(** [draw_text_with_shadow]: the image drawn on and the bounding box. *)
Definition draw_text_with_shadow (lib : PIL) (self : QuoteStudio)
    (img : Image) (position : Z * Z) (font : Font) (color : Z * Z * Z)
    (draw_shadow : bool) : result (Image * bbox) :=
  let '(x, y) := position in
  let max_width := text_max_width self img in
  let layout := compute_text_layout self font max_width in
  let '(total_w, total_h) := total_size layout in
  let cur_y := y in
  st <-? draw_lines lib x font color draw_shadow layout img
           (quote_lines layout) cur_y ;;
  let '(img, cur_y) := st in
  st <-? (if nonempty (author_block_lines layout)
          then draw_lines lib x font color draw_shadow layout img
                 (author_block_lines layout) cur_y
          else inr (img, cur_y)) ;;
  let '(img, cur_y) := st in
  inr (img, (x, y, x + total_w, y + total_h)).

(** ** The recompute pass

    Methods that assign to the session run in a state monad whose
    computations end normally or by raising; what was assigned before a
    raise stays assigned. *)

Definition M (A : Type) : Type := QuoteStudio -> result A * QuoteStudio.

Definition ret {A} (a : A) : M A := fun s => (inr a, s).

Definition bind {A B} (m : M A) (k : A -> M B) : M B :=
  fun s =>
    match m s with
    | (inl e, s') => (inl e, s')
    | (inr a, s') => k a s'
    end.

Definition get : M QuoteStudio := fun s => (inr s, s).

Definition modify (f : QuoteStudio -> QuoteStudio) : M unit :=
  fun s => (inr tt, f s).

Definition lift {A} (r : result A) : M A := fun s => (r, s).

(** [try: body / except Exception as ex: handler(ex)] *)
Definition try_except_Exception {A} (body : M A) (handler : exn -> M A)
    : M A :=
  fun s =>
    match body s with
    | (inl e, s') => if is_Exception e then handler e s' else (inl e, s')
    | (inr a, s') => (inr a, s')
    end.

Notation "x <- m ;; k" := (bind m (fun x => k))
  (at level 61, m at next level, right associativity).
Notation "m ;;; k" := (bind m (fun _ => k))
  (at level 61, right associativity).

Definition compose_final (env : Env) (shadow_for_preview : bool) : M Image :=
  self <- get ;;
  bg <- lift (apply_style (pil env) (base_image self) (current_style self)) ;;
  let out := bg in
  let font := pick_style_font env self (font_size self) in
  let draw_shadow :=
    shadow_for_preview
    && (eqb (current_style self) (lit "Epic")
        || eqb (current_style self) (lit "Noir")) in
  drawn <- lift (draw_text_with_shadow (pil env) self out (text_pos self)
                   font (text_color self) draw_shadow) ;;
  let '(out, (x0, y0, x1, y1)) := drawn in
  modify (set_text_bbox (x0, y0, x1 - x0, y1 - y0)) ;;;
  ret out.

(** The preview update: the conversion to a pixmap may raise; a pixmap with
    no pixels is not shown.  The scaling of the pixmap to the widget is left
    to the display. *)
Definition update_preview_pixmap (env : Env) : M unit :=
  self <- get ;;
  pix <- lift (pil_to_qpixmap (pil env) (result_image self)) ;;
  if (width pix =? 0) || (height pix =? 0) then ret tt
  else modify (setPixmap pix).

Definition recompute (env : Env) : M unit :=
  try_except_Exception
    (self <- get ;;
     bg <- lift (apply_style (pil env) (base_image self)
                   (current_style self)) ;;
     modify (set_filtered_bg bg) ;;;
     out <- compose_final env true ;;
     modify (set_result_image out) ;;;
     update_preview_pixmap env)
    (fun ex => modify (print_error ex)).

(** ** Vocabulary of the properties *)

(** A word: non-empty and free of whitespace. *)
Definition is_word (w : str) : Prop :=
  w <> [] /\ Forall (fun c => isspace c = false) w.

(** What the wrapper promises of a line: it fits, or it is one word of the
    text that does not fit by itself. *)
Definition line_ok (font : Font) (max_width : Z) (words : list str)
    (ln : str) : Prop :=
  text_width font ln <= max_width
  \/ (In ln words /\ max_width < text_width font ln).

(** The largest element of a list of widths: an element that bounds all the
    others, and 0 for no element. *)
Definition is_max_of (m : Z) (xs : list Z) : Prop :=
  match xs with
  | [] => m = 0
  | _ :: _ => In m xs /\ Forall (fun x => x <= m) xs
  end.

(** The nearest integer to [n / d] for a positive [d], ties to the even
    neighbour. *)
Definition round_nearest (n d : Z) : Z :=
  let q := n / d in
  let r := n mod d in
  if 2 * r <? d then q
  else if d <? 2 * r then q + 1
  else if Z.even q then q else q + 1.

(** The line spacing with the product rounded to the nearest integer. *)
Definition rounded_line_spacing (fs : Z) : Z :=
  Z.max 6 (round_nearest fs 4).

(** A layout made of the author block alone: the author lines with nothing
    before them, and their height as the total height. *)
Definition author_block_only (self : QuoteStudio) (font : Font)
    (max_width : Z) : Prop :=
  let layout := compute_text_layout self font max_width in
  let author_lines :=
    wrap_text (author_marker ++ strip (author self)) font max_width in
  author_block_lines layout = author_lines
  /\ snd (total_size layout)
     = snd (fst (measure_multiline author_lines font (line_spacing layout))).

(** A box inside a canvas of the given size. *)
Definition inside_canvas (canvas : Z * Z) (b : bbox) : Prop :=
  let '(x0, y0, x1, y1) := b in
  0 <= x0 /\ x1 <= fst canvas /\ 0 <= y0 /\ y1 <= snd canvas.

(** The box of the text block at the session's anchor. *)
Definition current_bbox (env : Env) (self : QuoteStudio) : option bbox :=
  compute_text_bbox env self (fst (text_pos self)) (snd (text_pos self)).

(** How a pass of [recompute] ends when its body raises [e] in the state
    [s]: the handler prints an instance of [Exception], anything else
    propagates. *)
Definition handled (e : exn) (s : QuoteStudio) : result unit * QuoteStudio :=
  if is_Exception e then (inr tt, print_error e s) else (inl e, s).

(** A pass fails while filtering, laying out or rendering when the style
    filter raises, or when it returns and [compose_final] raises on the
    session holding the filtered background. *)
Definition render_fails (env : Env) (self : QuoteStudio) (e : exn) : Prop :=
  apply_style (pil env) (base_image self) (current_style self) = inl e
  \/ exists bg,
       apply_style (pil env) (base_image self) (current_style self) = inr bg
       /\ fst (compose_final env true (set_filtered_bg bg self)) = inl e.

(** The style names the style selector offers. *)
Definition STYLE_NAMES : list str :=
  map lit ["None"; "Epic"; "Noir"; "Fancy"; "Cyberpunk"; "Phonk";
           "Tech"]%string.

(** ** Test data *)

(** An imaging library whose operations all succeed and leave the pixels as
    they are. *)
Definition still_pil : PIL :=
  mkPIL (fun img _ => inr img) (fun img _ => inr img) (fun img _ => inr img)
    (fun img _ => inr img) (fun img _ _ _ => inr img)
    (fun a _ _ => inr a) (fun img _ _ _ _ => inr img) (fun img => inr img).

Definition ValueError : exn := mkExn true (lit "unexpected raster mode").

*Task prompt*. Give back, exactly as written, the stretch from the line with "(** An imaging" through the line with "(fun a _ _ => inr", and no other lines from the records above.

*Exercise solution*.
(** An imaging library whose operations all succeed and leave the pixels as
    they are. *)
Definition still_pil : PIL :=
  mkPIL (fun img _ => inr img) (fun img _ => inr img) (fun img _ => inr img)
    (fun img _ => inr img) (fun img _ _ _ => inr img)
    (fun a _ _ => inr a) (fun img _ _ _ _ => inr img) (fun img => inr img).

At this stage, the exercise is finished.